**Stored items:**
>>>>>

Variable nfkc : ustr -> ustr.
Variable lower : ustr -> ustr.

Abbreviation clean_cell := (clean_cell nfkc lower).
Abbreviation stage1 := (stage1 nfkc lower).
Abbreviation stage2 := (stage2 nfkc lower).
Abbreviation df_format_valid := (df_format_valid nfkc lower).
Abbreviation reconcile := (reconcile nfkc lower).
Abbreviation normalized_category := (normalized_category nfkc lower).
Abbreviation valid_category_set := (valid_category_set nfkc lower).
Abbreviation category_valid := (category_valid nfkc lower).
Abbreviation price_row := (price_row nfkc lower).
Abbreviation index_row := (index_row nfkc lower).
Abbreviation stage1_row := (stage1_row nfkc lower).
Abbreviation valid_row := (valid_row nfkc lower).

(** *** Step 3 *)

Lemma missing_columns_nil cols df c :
  missing_columns cols df = [] -> c ∈ cols -> c ∈ columns df.
Proof.
  intros Hnil Hc. destruct (decide (c ∈ columns df)) as [|Hn]; [done|].
  by destruct (filter_nil_not_elem_of _ _ c Hnil Hn).
Qed.

Lemma validated_inv df_format df_index df_price :
  validated df_format df_index df_price ->
  missing_columns required_format df_format = []
  /\ missing_columns required_index df_index = []
  /\ missing_columns required_price df_price = [].
Proof.
  unfold validated. simpl.
  destruct (missing_columns required_format df_format); [|discriminate].
  destruct (missing_columns required_index df_index); [|discriminate].
  destruct (missing_columns required_price df_price); [|discriminate].
  done.
Qed.

(** *** Stage 1 *)

Lemma get_index_row_code i :
  get "功能類別(前5碼)" (index_row i) = get "功能類別(前5碼)" i.
Proof.
  unfold History.index_row, get at 1. simpl. by rewrite lookup_insert_eq.
Qed.

Lemma select_index_row i :
  (list_to_map
     (map (fun c => (c, get c (<["名稱_clean" := clean_cell (get "名稱" i)]> i)))
          ["功能類別(前5碼)"; "名稱_clean"]) : gmap string Cell)
  = index_row i.
Proof.
  unfold History.index_row. simpl.
  rewrite get_insert_eq, get_insert_ne; [done|by vm_compute].
Qed.

Lemma stage1_matching df_index p :
  matching "特材代碼前五碼" "功能類別(前5碼)"
    (select ["功能類別(前5碼)"; "名稱_clean"] (with_clean_index nfkc lower df_index))
    (price_row p)
  = map index_row (same_code df_index p).
Proof.
  unfold matching, same_code, select, with_clean_index, assign_apply.
  cbn [rows]. rewrite map_map.
  erewrite map_ext by (intros i; apply select_index_row).
  rewrite filter_map. f_equal. apply filter_iff. intros i _.
  unfold key_eq. rewrite bool_decide_eq_true, get_index_row_code.
  unfold History.price_row. by rewrite get_insert_ne by (by vm_compute).
Qed.

Lemma stage1_rows df_index df_price :
  rows (stage1 df_index df_price)
  = flat_map (fun p => map (stage1_row df_price p) (same_code df_index p))
             (rows df_price).
Proof.
  unfold History.stage1, merge_inner. cbn [rows columns].
  change (rows (with_clean_price nfkc lower df_price))
    with (map price_row (rows df_price)).
  change (columns (select ["功能類別(前5碼)"; "名稱_clean"]
                     (with_clean_index nfkc lower df_index)))
    with ["功能類別(前5碼)"; "名稱_clean"].
  induction (rows df_price) as [|p ps IH]; [done|].
  cbn [map flat_map]. rewrite IH. f_equal.
  by rewrite stage1_matching, map_map.
Qed.

(** The number of rows of the stage-1 result. *)
Lemma stage1_nrows df_index df_price :
  nrows (stage1 df_index df_price)
  = list_sum (map (fun p => length (same_code df_index p)) (rows df_price)).
Proof.
  unfold nrows. rewrite stage1_rows, length_flat_map.
  f_equal. apply map_ext. intros p. apply length_map.
Qed.

(** C3 (as amended): when no classification code occurs twice in the
    expanded table, the stage-1 inner join has at most as many rows as the
    price table. (In general every price row is repeated once for each row
    of the expanded table that carries its code: [stage1_nrows].) *)
Theorem stage1_at_most_price_rows df_index df_price :
  NoDup (column "功能類別(前5碼)" df_index) ->
  nrows (stage1 df_index df_price) <= nrows df_price.
Proof.
  intros Hcodes. rewrite stage1_nrows. apply list_sum_le_length.
  intros p _. unfold same_code. by apply filter_key_unique.
Qed.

<<<<<

Check how many lines in the entries contain "discriminate", and reply with that number alone.

3